◆ **EXERCISE AIM**: Among the lines of data below, reproduce only those from the one with "assert (H0 : blank" through the one with "destruct (decide (n", exactly as they stand, both ends included.

◆ **Records contained in a dataset**:
+ + + + +
(** ** What a run leaves *)

(** One set's unlinks: the manifest first, and the directory synced after it *)
Definition unlinks (x : string) : list event :=
  concat (map (fun suffix => match file_at (x +:+ suffix) fs with
                             | Some _ => Unlink (x +:+ suffix) :: (if String.eqb suffix ".manifest" then [Sync] else [])
                             | None => []
                             end) [".manifest"; ".sha256"; ""]).

Definition of_gone (gone : list string) (name : string) : Prop :=
  exists x suffix, In x gone /\ In suffix set_members /\ name = x +:+ suffix.

(** The files of the sets in [gone] are unlinked, set by set, and no other. *)
Definition swept (gone : list string) (tail : list event) (d d' : Dir) : Prop :=
  events d' = events d ++ concat (map unlinks gone) ++ tail
  /\ (forall name, of_gone gone name -> file_at name (files d') = None)
  /\ (forall name, ~ of_gone gone name -> file_at name (files d') = file_at name (files d)).

(** The sets with a property, each once, in the order of their names *)
Definition listed (P : string -> Prop) (l : list string) : Prop :=
  StronglySorted (fun a b => str_leb a b = true) l /\ List.NoDup l /\ forall x, In x l <-> P x.

Definition old_backups : list string -> Prop := listed (fun x => exists c, old_backup x c).
Definition old_archives : list string -> Prop := listed (fun x => exists c, old_archive x c).

Definition committed_set (x : string) : Prop :=
  ((exists c, backup x c) \/ exists k c, key_series = Some k /\ set_of (k, ".tar.age"%string) x c) /\ whole x.

(** How a run ends *)
Definition retained (d d' : Dir) (out : result RetentionResult) : Prop :=
  match out with
  | Ok r =>
      (exists c, backup keep c) /\ whole keep
      /\ exists backups archives kept, old_backups backups /\ old_archives archives
           /\ swept (backups ++ archives) [Sync] d d' /\ rt_removed r = length (backups ++ archives)
           /\ List.NoDup kept /\ (forall x, In x kept <-> committed_set x /\ ~ In x (backups ++ archives))
           /\ rt_kept r = length kept
  | Raise OverflowError => now - days * day < 0 /\ d' = d
  | Raise (RetentionError reason) =>
      reason = "new-backup-not-committed"%string /\ ~ ((exists c, backup keep c) /\ whole keep) /\ d' = d
  | Raise TypeError =>
      key_series <> None /\ (exists c, backup keep c) /\ whole keep
      /\ (exists y c m v, remaining y c /\ manifest_reads y m /\ dict_get "sourceKeys" m = Some v /\ hashable v = false)
      /\ exists backups, old_backups backups /\ swept backups [] d d'
  | Raise _ => False
  end.
End Policy.

(** ** The sets of the directory *)

Section Sets.
Context (series : string) (key_series : option string) (fs : list File).
Abbreviation specs := (specs_of series key_series).
Abbreviation sets_at := (set_at series key_series fs).

Lemma set_named n b se : In b (sets_at n) -> specs !! n = Some se -> set_of fs se (s_name b) (s_created b).
Proof.
  intros (se' & Hn & [(stamp & Hl & Hname & Ht) Hf Hsome _])%set_at_spec Hse. rewrite Hn in Hse. injection Hse as ->.
  split; [by exists stamp|]. destruct (s_present b) as [|suffix l] eqn:E; [done|].
  destruct (Hf suffix) as (Hs & f & Hat & _); [by left|]. exists suffix. split; [done|]. unfold present. by rewrite Hat.
Qed.

Lemma set_exists n se x c : specs !! n = Some se -> set_of fs se x c ->
  exists b, In b (sets_at n) /\ s_name b = x /\ s_created b = c.
Proof.
  intros Hn [(stamp & -> & Hl & Ht) (suffix & Hs & Hp)]. destruct (sets_scanned series key_series fs) as [_ Hg].
  specialize (Hg n se Hn). change (se.1 +:+ "-" +:+ stamp +:+ se.2) with (name_in se stamp) in *.
  destruct (gd_seen _ _ _ _ Hg stamp suffix) as (b & Hb & _); [done|by rewrite Ht|done| |done|].
  { unfold present, file_at in Hp. destruct (List.find _ fs) as [f|] eqn:E; [|done].
    apply find_some in E as [? <-%String.eqb_eq]. by apply in_map. }
  exists b. destruct (gd_sets _ _ _ _ Hg _ _ Hb) as [Hname [(stamp' & _ & Hname' & Ht') _ _ _]].
  split; [by apply (in_map snd) in Hb|]. split; [done|]. rewrite <- Hname in Hname'. apply name_in_inj in Hname' as <-.
  rewrite Ht in Ht'. by injection Ht'.
Qed.

Lemma same_set n a b : In a (sets_at n) -> In b (sets_at n) -> s_name a = s_name b -> a = b.
Proof.
  intros Ha Hb E. pose proof (set_at_distinct series key_series fs n) as H. unfold distinct in H.
  induction (sets_at n) as [|x l IH]; [done|]. simpl in H. inversion H as [|? ? Hx Hl]; subst.
  destruct Ha as [->|Ha], Hb as [->|Hb]; try done; [|..|by apply IH]; exfalso; apply Hx; [rewrite E|rewrite <- E]; by apply in_map.
Qed.

Lemma set_present n b suffix : In b (sets_at n) -> In suffix set_members -> has suffix b = true <-> present fs (s_name b) suffix.
Proof.
  intros Hb Hs. split; [|by eapply set_has]. intros Hh%has_in.
  destruct (set_at_intact series key_series fs n b Hb) as [[_ Hall] _]. by apply Hall.
Qed.

Lemma set_safe n b : In b (sets_at n) -> s_unsafe b = false <-> safe fs (s_name b).
Proof.
  intros Hb. pose proof (set_at_spec _ _ _ _ _ Hb) as (se & _ & [_ Hf _ Hu]). split.
  - intros E suffix f Hs Hat. assert (Hp : present fs (s_name b) suffix) by (unfold present; by rewrite Hat).
    apply (set_present n) in Hp; [|done..]. apply has_in, Hf in Hp as (_ & g & Hg & Hsafe). rewrite Hat in Hg. injection Hg as <-.
    by apply andb_true_iff, Hsafe.
  - intros H. destruct (s_unsafe b); [|done]. destruct (Hu eq_refl) as (suffix & f & Hs & Hat & Hx).
    destruct (H suffix f Hs Hat) as [H1 H2]. unfold safe_file in Hx. by rewrite H1, H2 in Hx.
Qed.

(** The scan leaves the manifests to be read after it. *)
Definition blank (found : list sets) : Prop := forall s k b, In s found -> In (k, b) s -> s_manifest b = None.

Lemma in_alter {A} (f : A -> A) n (l : list A) x : In x (alter f n l) -> In x l \/ exists y, l !! n = Some y /\ x = f y.
Proof.
  intros (i & Hi)%list_elem_of_In%list_elem_of_lookup. rewrite list_lookup_alter in Hi. case_decide as E.
  - subst i. destruct (l !! n) as [y|] eqn:E; [|done]. injection Hi as <-. right. by exists y.
  - left. apply list_elem_of_In. by eapply list_elem_of_lookup_2.
Qed.

Lemma scan_blank entries found ignored patterns : blank found ->
  blank (fold_left (fun acc entry => scan_entry fs patterns entry acc) entries (found, ignored)).1.
Proof.
  revert found ignored. induction entries as [|e l IH]; intros found ignored H; [done|]. cbn [fold_left].
  destruct (scan_entry fs patterns e (found, ignored)) as [found' ignored'] eqn:E. apply IH.
  unfold scan_entry in E. destruct (existsb _ _); [by injection E as <- _|].
  destruct (first_match _ _) as [[n c]|]; [|by injection E as <- _]. destruct (strptime _); [|by injection E as <- _].
  destruct (file_at _ _) as [f|]; [|by injection E as <- _]. injection E as <- _.
  intros s k b Hs Hb. apply in_alter in Hs as [Hs|(here & Hh & ->)]; [by eapply H|].
  assert (Hn : nth n found [] = here) by (rewrite nth_lookup; by rewrite Hh). rewrite Hn in Hb.
  apply list_elem_of_lookup_2, list_elem_of_In in Hh.
  apply in_dict_set in Hb as [[_ ->]|Hb]; [|by eapply H]. simpl.
  destruct (dict_get _ here) as [b0|] eqn:E; [|done]. apply dict_get_some_in in E. simpl. by eapply H.
Qed.

Lemma set_loaded n b : In b (sets_at n) ->
  s_manifest b = if committed b && negb (s_unsafe b) then _read_manifest fs (s_name b +:+ ".manifest") else None.
Proof.
  unfold set_at, sets_in, _scan. intros Hb. set (start := map (fun _ => []) (patterns_of specs)) in Hb.
  assert (H0 : blank start) by (intros s k x (? & <- & _)%in_map_iff []).
  apply (scan_blank (sort_by str_leb (map f_name fs)) _ [] (patterns_of specs)) in H0.
  destruct (fold_left _ _ _) as [found ignored]. simpl in H0, Hb.
  assert (Hnth : nth n (map (map (fun kv : string * _Set => (kv.1, load_manifest fs kv.2))) found) [] =
    map (fun kv => (kv.1, load_manifest fs kv.2)) (nth n found [])) by (by rewrite <- (map_nth (map _) found [])).
  rewrite Hnth in Hb. unfold values_of in Hb. rewrite map_map in Hb. apply in_map_iff in Hb as ([k x] & <- & Hx). simpl.
  assert (Hx0 : s_manifest x = None).
  { destruct (decide (n < length found)%nat) as [Hl|Hl]; [eapply H0; [by apply nth_In|exact Hx]|]. rewrite nth_overflow in Hx by lia. done. }
  destruct (load_manifest_same fs x) as (E1 & _ & E3 & E4).
  assert (Hc : committed (load_manifest fs x) = committed x) by (unfold committed, has; by rewrite E3).
  rewrite Hc, E1, E4. unfold load_manifest. by destruct (committed x && negb (s_unsafe x)).
Qed.

Lemma set_manifest n b m : In b (sets_at n) -> s_manifest b = Some m <-> manifest_reads fs (s_name b) m.
Proof.
  intros Hb. rewrite (set_loaded n b Hb). unfold manifest_reads.
  assert (Hc : committed b = true <-> present fs (s_name b) ".manifest") by (apply (set_present n); [done|right; right; by left]).
  pose proof (set_safe n b Hb) as Hs. unfold present in Hc. unfold _read_manifest. split.
  - destruct (committed b); [|done]. destruct (s_unsafe b) eqn:Eu; [done|]. cbn [andb negb].
    destruct (file_at _ fs) as [f|] eqn:E; [|done]. destruct (negb (f_regular f) || _) eqn:Er; [done|].
    apply orb_false_iff in Er as [_ Er%Z.ltb_ge]. destruct (f_text f) as [text|] eqn:Et; [|done].
    destruct (loads text) as [[| | | | |d]|] eqn:El; try done. intros [= ->]. split; [by apply Hs|]. by exists f, text.
  - intros (Hsafe & f & text & Hat & Hsize & Ht & Hl). apply Hs in Hsafe as Eu. rewrite Eu.
    destruct (committed b); [|by rewrite Hat in Hc; assert (false = true) by by apply Hc]. cbn [andb negb].
    rewrite Hat, Ht, Hl. destruct (Hsafe ".manifest"%string f) as [Hr _]; [right; right; by left|done|]. rewrite Hr. simpl.
    change _MAXIMUM_MANIFEST_BYTES with 65536. by rewrite (proj2 (Z.ltb_ge _ _) Hsize).
Qed.

Lemma set_complete n b : In b (sets_at n) -> complete b = true <-> whole fs (s_name b).
Proof.
  intros Hb. unfold complete, whole, all_present. rewrite !andb_true_iff, negb_true_iff, !forallb_forall. split.
  - intros [[_ [Hall _]] Hm]. split; [intros suffix Hs; by apply (set_present n), Hall|].
    destruct (s_manifest b) as [m|] eqn:E; [|done]. apply (set_manifest n) in E; [|done]. exists m. split; [done|].
    unfold refs_get in Hm. destruct (dict_get "name" m) as [[| | |t| |]|]; try done. simpl in Hm. apply String.eqb_eq in Hm. by subst t.
  - intros [Hall (m & Hm & Hname)]. split_and!.
    + apply (set_safe n); [done|apply Hm].
    + intros suffix Hs. by apply (set_present n), Hall.
    + intros suffix Hs. apply set_at_intact in Hb as [[_ Hp] _]. apply one_of_words_in. by apply Hp.
    + apply (set_manifest n) in Hm; [|done]. rewrite Hm. unfold refs_get. rewrite Hname. simpl. apply String.eqb_refl.
Qed.

Lemma finished_set n b : In b (sets_at n) -> complete b || negb (committed b) = true <-> finished fs (s_name b).
Proof.
  intros Hb. unfold finished. rewrite orb_true_iff, negb_true_iff, (set_complete n b Hb).
  rewrite <- (set_present n b ".manifest" Hb) by (right; right; by left). by rewrite not_true_iff_false.
Qed.
End Sets.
+ + + + +
◆ **SOLUTION**:
  assert (H0 : blank start) by (intros s k x (? & <- & _)%in_map_iff []).
  apply (scan_blank (sort_by str_leb (map f_name fs)) _ [] (patterns_of specs)) in H0.
  destruct (fold_left _ _ _) as [found ignored]. simpl in H0, Hb.
  assert (Hnth : nth n (map (map (fun kv : string * _Set => (kv.1, load_manifest fs kv.2))) found) [] =
    map (fun kv => (kv.1, load_manifest fs kv.2)) (nth n found [])) by (by rewrite <- (map_nth (map _) found [])).
  rewrite Hnth in Hb. unfold values_of in Hb. rewrite map_map in Hb. apply in_map_iff in Hb as ([k x] & <- & Hx). simpl.
  assert (Hx0 : s_manifest x = None).
  { destruct (decide (n < length found)%nat) as [Hl|Hl]; [eapply H0; [by apply nth_In|exact Hx]|]. rewrite nth_overflow in Hx by lia. done. }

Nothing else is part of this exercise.